To find out more about the skin-boosting benefits of saffron, including whether or not we should be slathering it all over our faces (or if we can even afford to), we spoke to board-certified dermatologist Dhaval G. Bhanusali and Shrankhla Holecek, founder of Ayurvedic skincare line Uma Oils.
MEET THE EXPERT
- Dhaval G. Bhanusali, M.D., FAAD, is a board-certified dermatologist based in New York City. He is internationally recognized as an expert in cosmetic and medical dermatology and is a media advisory member for the American Academy of Dermatology.
- Edris Naseri is the founder of Orzala Beauty and an expert in middle eastern spices.
What Is Saffron?
Saffron is a very rare Ayurvedic spice, which is precisely what makes it so costly. “Saffron is actually the tiny stigmas, or stems, from the crocus sativus, a flower in the iris family,” explains Holecek.
Another reason for its high price tag? The plant can only be harvested for two weeks out of the year, and each saffron flower has to be handpicked.

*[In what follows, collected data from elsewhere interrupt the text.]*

(** The detail view hands out the entities [getEntities] answers, filtered:
    in their order, those the selection names and whose parent company is
    strictly equal to the filter.  With no filter it hands out the very
    array [getEntities] answered, which for a type is the array of the
    cache; with a filter it hands out a new array.  The cache and the
    calls to the service are those [getEntities] left. *)
Theorem getEntitiesForView_detail (JSON_parse : string -> decoded) (spreadsheet : source)
  (transformForReportBuilder : option entity_list -> value -> value -> M (option entity_list))
  (now later : Z) (options : view_options) (m m1 : manager) (l : entity_list) :
  getEntities JSON_parse spreadsheet now later (opt_entityType options) false m
  = (Ok (Some l), m1) ->
  forallb (fun entity => negb (nullish entity)) (items l) = true ->
  exists result m',
    getEntitiesForView JSON_parse spreadsheet transformForReportBuilder now later
      (VStr "entityDetail") options m = (Ok (Some result), m')
    /\ items result = filter (chosen options) (items l)
    /\ cache m' = cache m1
    /\ io_log m' = io_log m1
    /\ (unfiltered options = true -> result = l /\ m' = m1)
    /\ (unfiltered options = false ->
        (next_address m1 <= address result < next_address m')%nat).
Proof.
  intros Hget Hall.
  assert (Hdefined : forall entity, In entity (items l) -> nullish entity = false).
  { intros entity Hentity. apply negb_true_iff.
    exact (proj1 (forallb_forall _ _) Hall _ Hentity). }
  unfold getEntitiesForView, bindM at 1. rewrite Hget.
  unfold chosen, unfiltered.
  assert (Hsel : forall selectedEntities xs,
            (forall x, In x xs -> nullish x = false) ->
            filter_each (is_selected selectedEntities) xs
            = Ok (filter (fun entity =>
                            match own_get entity "name" with
                            | VStr s => existsb (String.eqb s) selectedEntities
                            | _ => false
                            end) xs)).
  { intros selectedEntities xs Hxs. apply filter_each_pure. intros x Hx.
    unfold is_selected. rewrite (get_ok _ _ (Hxs x Hx)). reflexivity. }
  assert (Hpar : forall xs,
            (forall x, In x xs -> nullish x = false) ->
            filter_each (fun e => p <- get e "parentCompany" ;;
                                  Ok (strict_eq p (opt_parentFilter options))) xs
            = Ok (filter (fun entity =>
                            strict_eq (own_get entity "parentCompany")
                              (opt_parentFilter options)) xs)).
  { intros xs Hxs. apply filter_each_pure. intros x Hx.
    rewrite (get_ok _ _ (Hxs x Hx)). reflexivity. }
  assert (Hkept : forall (q : value -> bool) x,
            In x (filter q (items l)) -> nullish x = false).
  { intros q x Hx. apply filter_In in Hx. apply Hdefined, Hx. }
  destruct (opt_selectedEntities options) as [[|name names]|];
    destruct (truthy (opt_parentFilter options)) eqn:Hp;
    cbn [List.length Nat.ltb Nat.leb String.eqb Ascii.eqb Bool.eqb andb negb];
    unfold filter_entities; unfold bindM, ret, lift, new_array;
    rewrite ?Hsel by assumption; cbv beta iota; cbn [items];
    rewrite ?Hpar by (assumption || apply Hkept); cbv beta iota; cbn [items];
    rewrite ?filter_filter;
    (eexists; eexists; split; [reflexivity|];
     cbn [items cache io_log next_address address];
     split; [first [reflexivity
                   | symmetry; apply filter_all; intros; reflexivity
                   | apply filter_ext; intros; rewrite andb_true_r; reflexivity]|];
     split; [reflexivity|]; split; [reflexivity|];
     split; [intros H; first [discriminate H | split; reflexivity]
            | intros H; first [discriminate H | lia]]).
Qed.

Typically, saffron is used in cooking, wherein it gives food a bright yellow-orange tint, but it's also used around the world in fabric dyes and perfumes. When eaten, saffron's health benefits are impressive and wide-ranging—and the same goes for your skin. This tiny red flower has so many beneficial properties that it's challenging to list them all. In other words, saffron is an all-around healing powerhouse, both internally and externally.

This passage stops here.